* What the exercise asks:
Every line below that holds the word "them" must be listed.

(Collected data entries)

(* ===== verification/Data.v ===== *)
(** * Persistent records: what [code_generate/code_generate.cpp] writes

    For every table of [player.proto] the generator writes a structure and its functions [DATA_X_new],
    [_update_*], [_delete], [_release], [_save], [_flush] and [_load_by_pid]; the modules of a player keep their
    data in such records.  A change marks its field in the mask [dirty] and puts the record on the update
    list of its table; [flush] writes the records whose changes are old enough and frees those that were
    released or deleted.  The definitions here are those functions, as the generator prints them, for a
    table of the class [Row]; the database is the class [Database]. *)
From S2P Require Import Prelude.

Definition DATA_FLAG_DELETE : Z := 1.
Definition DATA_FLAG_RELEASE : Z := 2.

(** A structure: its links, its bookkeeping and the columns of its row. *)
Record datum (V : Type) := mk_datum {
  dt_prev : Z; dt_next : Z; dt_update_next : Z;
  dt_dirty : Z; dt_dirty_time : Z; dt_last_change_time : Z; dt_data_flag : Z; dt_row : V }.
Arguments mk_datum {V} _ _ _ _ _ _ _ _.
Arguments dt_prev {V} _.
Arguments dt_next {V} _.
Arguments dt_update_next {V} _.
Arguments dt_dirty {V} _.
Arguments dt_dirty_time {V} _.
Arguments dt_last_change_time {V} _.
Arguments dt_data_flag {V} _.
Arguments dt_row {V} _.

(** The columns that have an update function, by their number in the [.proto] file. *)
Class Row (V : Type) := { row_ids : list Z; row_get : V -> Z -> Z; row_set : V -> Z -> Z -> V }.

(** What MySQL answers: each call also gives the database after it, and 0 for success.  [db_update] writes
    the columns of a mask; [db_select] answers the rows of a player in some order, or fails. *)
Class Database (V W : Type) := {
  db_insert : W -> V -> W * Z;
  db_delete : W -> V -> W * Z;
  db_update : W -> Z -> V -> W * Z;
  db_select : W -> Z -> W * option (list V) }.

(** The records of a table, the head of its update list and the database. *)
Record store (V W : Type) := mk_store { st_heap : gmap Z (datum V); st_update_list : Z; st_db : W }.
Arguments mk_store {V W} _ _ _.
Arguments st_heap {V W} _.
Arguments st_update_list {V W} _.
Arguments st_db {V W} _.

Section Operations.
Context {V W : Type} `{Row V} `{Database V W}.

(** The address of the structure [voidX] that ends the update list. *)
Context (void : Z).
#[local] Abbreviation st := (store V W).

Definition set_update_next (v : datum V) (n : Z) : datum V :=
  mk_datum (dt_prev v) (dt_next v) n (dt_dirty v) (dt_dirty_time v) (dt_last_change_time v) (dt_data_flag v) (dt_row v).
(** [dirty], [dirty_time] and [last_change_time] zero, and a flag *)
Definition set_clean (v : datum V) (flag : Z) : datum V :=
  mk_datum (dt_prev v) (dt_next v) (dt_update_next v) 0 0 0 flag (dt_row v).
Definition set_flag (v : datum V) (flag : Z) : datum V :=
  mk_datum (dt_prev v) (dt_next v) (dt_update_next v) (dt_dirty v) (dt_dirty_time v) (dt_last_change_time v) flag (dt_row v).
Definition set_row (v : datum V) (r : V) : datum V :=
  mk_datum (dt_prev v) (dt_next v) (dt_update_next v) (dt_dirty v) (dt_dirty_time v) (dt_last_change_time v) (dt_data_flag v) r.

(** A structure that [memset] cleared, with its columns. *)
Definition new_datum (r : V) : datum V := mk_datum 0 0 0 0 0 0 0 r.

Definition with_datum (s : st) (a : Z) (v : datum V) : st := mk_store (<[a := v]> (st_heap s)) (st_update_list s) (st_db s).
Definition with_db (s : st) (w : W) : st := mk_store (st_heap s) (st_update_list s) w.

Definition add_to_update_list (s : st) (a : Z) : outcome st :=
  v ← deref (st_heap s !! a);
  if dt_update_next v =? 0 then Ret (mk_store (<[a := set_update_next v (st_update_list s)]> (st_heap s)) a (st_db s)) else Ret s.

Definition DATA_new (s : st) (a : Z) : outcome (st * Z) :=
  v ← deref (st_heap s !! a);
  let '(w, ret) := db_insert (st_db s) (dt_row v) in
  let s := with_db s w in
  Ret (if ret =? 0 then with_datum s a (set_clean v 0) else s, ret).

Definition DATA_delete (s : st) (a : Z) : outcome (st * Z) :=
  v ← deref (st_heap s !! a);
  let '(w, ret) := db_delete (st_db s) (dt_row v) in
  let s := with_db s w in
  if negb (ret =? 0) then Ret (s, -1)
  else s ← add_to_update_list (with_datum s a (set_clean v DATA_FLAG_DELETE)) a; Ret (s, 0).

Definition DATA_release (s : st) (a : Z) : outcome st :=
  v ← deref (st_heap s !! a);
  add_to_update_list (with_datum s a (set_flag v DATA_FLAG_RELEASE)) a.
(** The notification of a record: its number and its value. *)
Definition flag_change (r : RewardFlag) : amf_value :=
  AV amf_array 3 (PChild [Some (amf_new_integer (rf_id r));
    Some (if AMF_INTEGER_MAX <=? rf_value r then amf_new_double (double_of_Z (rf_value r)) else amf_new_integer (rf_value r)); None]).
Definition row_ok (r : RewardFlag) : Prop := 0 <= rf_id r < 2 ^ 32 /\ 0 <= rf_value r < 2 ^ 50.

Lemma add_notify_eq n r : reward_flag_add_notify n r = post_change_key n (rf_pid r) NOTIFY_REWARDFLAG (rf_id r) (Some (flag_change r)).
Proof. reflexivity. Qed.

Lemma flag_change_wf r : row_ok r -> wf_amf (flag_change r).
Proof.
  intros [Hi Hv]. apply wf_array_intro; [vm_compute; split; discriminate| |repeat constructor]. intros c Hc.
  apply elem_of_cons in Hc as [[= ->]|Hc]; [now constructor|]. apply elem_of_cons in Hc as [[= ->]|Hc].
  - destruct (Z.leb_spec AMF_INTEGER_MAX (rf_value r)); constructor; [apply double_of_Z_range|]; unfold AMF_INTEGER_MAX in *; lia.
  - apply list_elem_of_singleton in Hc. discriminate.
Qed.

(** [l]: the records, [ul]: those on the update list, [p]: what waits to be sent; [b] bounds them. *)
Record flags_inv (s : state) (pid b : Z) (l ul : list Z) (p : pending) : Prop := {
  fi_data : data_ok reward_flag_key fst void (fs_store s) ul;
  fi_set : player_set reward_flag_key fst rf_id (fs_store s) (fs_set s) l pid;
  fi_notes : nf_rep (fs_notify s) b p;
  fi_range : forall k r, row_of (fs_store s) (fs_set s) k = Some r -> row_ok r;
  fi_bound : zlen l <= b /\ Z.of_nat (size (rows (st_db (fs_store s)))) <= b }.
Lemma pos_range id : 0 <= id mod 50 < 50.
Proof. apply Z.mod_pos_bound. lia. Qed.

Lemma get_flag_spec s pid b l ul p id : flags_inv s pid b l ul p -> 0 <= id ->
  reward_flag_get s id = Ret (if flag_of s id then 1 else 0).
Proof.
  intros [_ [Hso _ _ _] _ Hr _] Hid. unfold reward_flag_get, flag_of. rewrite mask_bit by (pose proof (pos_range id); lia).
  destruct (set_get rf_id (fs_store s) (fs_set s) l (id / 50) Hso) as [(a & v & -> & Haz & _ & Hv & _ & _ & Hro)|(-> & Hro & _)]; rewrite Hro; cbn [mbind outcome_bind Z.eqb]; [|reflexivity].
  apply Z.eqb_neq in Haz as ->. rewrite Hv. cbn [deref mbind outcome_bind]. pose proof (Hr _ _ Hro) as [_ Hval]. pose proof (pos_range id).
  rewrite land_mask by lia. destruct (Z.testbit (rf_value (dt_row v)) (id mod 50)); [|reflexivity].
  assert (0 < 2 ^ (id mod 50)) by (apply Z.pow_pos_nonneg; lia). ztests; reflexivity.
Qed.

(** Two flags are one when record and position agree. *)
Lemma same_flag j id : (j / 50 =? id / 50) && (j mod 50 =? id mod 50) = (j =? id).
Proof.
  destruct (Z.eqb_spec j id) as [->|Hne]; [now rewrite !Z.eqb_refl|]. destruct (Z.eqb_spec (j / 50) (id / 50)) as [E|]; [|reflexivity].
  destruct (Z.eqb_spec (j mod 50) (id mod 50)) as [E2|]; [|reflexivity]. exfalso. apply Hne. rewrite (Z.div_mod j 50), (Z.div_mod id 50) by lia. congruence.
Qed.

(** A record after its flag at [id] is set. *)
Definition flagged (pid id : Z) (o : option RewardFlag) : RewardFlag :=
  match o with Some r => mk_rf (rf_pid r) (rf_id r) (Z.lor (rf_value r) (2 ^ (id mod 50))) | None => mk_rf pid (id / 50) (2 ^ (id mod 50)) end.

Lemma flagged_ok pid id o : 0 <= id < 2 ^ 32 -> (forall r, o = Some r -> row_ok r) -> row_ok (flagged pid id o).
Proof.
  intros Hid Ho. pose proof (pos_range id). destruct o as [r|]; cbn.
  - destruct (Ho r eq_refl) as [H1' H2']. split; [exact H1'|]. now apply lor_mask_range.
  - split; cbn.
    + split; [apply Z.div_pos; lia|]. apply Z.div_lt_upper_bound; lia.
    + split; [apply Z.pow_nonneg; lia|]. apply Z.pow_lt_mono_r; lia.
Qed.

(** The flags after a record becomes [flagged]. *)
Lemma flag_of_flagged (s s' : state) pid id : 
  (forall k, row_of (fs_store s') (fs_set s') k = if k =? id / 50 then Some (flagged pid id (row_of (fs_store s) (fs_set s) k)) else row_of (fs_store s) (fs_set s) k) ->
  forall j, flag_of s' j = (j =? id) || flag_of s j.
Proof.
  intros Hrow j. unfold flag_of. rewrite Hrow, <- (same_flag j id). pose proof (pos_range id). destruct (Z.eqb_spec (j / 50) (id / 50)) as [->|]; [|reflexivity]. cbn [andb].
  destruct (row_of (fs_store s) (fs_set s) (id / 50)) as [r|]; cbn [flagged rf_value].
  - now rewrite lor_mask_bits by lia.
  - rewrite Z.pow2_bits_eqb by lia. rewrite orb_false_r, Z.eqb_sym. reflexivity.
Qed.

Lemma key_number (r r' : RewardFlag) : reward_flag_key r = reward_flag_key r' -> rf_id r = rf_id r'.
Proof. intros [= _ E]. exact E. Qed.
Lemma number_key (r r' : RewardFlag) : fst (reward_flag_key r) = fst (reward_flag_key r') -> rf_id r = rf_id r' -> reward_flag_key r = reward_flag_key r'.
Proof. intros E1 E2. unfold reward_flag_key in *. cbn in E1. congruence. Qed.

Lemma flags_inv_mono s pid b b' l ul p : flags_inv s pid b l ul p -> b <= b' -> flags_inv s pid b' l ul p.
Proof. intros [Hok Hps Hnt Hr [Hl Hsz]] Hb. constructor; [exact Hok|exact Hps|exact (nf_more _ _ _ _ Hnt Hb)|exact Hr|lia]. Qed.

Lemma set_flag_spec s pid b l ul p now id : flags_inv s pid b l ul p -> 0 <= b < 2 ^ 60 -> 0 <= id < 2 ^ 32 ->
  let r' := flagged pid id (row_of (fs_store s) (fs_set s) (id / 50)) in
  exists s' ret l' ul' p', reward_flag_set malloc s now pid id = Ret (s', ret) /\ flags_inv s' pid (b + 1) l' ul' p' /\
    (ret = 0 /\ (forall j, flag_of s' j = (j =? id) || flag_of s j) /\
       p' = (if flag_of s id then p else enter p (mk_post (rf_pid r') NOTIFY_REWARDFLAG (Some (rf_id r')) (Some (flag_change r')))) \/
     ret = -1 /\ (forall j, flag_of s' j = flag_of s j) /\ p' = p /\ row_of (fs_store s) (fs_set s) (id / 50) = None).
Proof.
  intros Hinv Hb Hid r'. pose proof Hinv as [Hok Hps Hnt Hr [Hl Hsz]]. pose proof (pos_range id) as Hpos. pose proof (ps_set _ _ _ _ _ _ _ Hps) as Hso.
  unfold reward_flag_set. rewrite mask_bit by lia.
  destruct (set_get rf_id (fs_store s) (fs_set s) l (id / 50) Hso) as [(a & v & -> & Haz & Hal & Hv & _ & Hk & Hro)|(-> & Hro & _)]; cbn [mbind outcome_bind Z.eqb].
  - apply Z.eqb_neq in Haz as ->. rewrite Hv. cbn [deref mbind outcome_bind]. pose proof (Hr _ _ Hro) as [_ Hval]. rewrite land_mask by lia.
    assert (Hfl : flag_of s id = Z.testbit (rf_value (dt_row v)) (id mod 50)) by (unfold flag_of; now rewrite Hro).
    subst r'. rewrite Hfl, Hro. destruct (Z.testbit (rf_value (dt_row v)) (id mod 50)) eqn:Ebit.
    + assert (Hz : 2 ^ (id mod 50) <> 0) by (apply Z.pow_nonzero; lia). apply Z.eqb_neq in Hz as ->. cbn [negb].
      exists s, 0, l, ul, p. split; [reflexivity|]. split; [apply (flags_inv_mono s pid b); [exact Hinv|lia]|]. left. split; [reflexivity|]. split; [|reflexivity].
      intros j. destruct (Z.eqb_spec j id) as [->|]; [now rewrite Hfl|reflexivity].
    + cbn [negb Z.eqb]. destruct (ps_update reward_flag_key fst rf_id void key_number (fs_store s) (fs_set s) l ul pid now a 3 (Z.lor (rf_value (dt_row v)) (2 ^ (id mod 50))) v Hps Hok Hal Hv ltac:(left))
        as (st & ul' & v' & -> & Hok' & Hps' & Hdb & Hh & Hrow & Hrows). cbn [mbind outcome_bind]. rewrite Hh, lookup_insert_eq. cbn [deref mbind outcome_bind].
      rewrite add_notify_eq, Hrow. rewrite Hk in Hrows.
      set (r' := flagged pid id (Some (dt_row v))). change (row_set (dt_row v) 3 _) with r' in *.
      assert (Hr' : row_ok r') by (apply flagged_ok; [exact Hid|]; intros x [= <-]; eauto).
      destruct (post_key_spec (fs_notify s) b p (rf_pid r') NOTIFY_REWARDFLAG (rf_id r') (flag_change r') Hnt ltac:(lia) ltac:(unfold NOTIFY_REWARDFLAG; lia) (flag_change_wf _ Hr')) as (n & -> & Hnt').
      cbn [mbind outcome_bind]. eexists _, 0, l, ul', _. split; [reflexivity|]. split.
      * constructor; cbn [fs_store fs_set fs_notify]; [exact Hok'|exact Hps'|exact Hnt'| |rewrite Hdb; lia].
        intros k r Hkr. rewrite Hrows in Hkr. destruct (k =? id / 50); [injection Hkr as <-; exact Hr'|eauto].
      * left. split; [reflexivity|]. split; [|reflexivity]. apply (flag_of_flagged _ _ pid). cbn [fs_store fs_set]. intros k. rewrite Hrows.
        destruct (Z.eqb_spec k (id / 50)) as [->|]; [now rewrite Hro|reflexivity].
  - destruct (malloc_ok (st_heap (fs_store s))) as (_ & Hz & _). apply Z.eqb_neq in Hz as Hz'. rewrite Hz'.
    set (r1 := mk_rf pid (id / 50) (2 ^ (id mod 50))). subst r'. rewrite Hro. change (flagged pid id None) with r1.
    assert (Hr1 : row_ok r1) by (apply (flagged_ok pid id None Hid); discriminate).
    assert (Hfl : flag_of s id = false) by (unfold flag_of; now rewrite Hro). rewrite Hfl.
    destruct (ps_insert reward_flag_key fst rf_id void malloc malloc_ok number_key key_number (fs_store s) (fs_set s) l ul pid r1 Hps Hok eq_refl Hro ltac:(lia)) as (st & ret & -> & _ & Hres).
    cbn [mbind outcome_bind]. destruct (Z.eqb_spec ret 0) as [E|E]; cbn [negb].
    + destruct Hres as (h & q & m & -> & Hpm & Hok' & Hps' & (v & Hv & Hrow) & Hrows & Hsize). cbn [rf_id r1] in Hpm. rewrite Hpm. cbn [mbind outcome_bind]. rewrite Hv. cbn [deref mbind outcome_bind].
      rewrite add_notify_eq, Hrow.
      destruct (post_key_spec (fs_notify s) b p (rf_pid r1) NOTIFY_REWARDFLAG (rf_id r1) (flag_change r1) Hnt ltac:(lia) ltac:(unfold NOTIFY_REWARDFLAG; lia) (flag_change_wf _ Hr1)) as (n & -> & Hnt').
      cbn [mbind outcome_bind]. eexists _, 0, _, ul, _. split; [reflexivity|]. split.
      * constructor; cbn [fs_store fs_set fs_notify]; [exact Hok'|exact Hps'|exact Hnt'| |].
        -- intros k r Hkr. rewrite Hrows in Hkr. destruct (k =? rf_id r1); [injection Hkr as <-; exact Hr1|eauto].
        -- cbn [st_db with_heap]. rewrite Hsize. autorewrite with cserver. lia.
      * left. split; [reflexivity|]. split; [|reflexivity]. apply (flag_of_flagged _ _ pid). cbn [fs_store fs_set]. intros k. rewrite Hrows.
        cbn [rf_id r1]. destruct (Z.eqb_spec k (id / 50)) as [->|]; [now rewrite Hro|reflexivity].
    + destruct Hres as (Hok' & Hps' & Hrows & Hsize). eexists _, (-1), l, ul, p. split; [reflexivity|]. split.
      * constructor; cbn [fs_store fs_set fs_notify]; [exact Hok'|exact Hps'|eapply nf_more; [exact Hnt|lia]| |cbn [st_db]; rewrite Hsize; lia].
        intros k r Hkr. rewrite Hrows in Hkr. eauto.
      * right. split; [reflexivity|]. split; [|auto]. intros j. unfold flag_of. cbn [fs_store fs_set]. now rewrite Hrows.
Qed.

* Completed exercise:
    released or deleted.  The definitions here are those functions, as the generator prints them, for a
(** [l]: the records, [ul]: those on the update list, [p]: what waits to be sent; [b] bounds them. *)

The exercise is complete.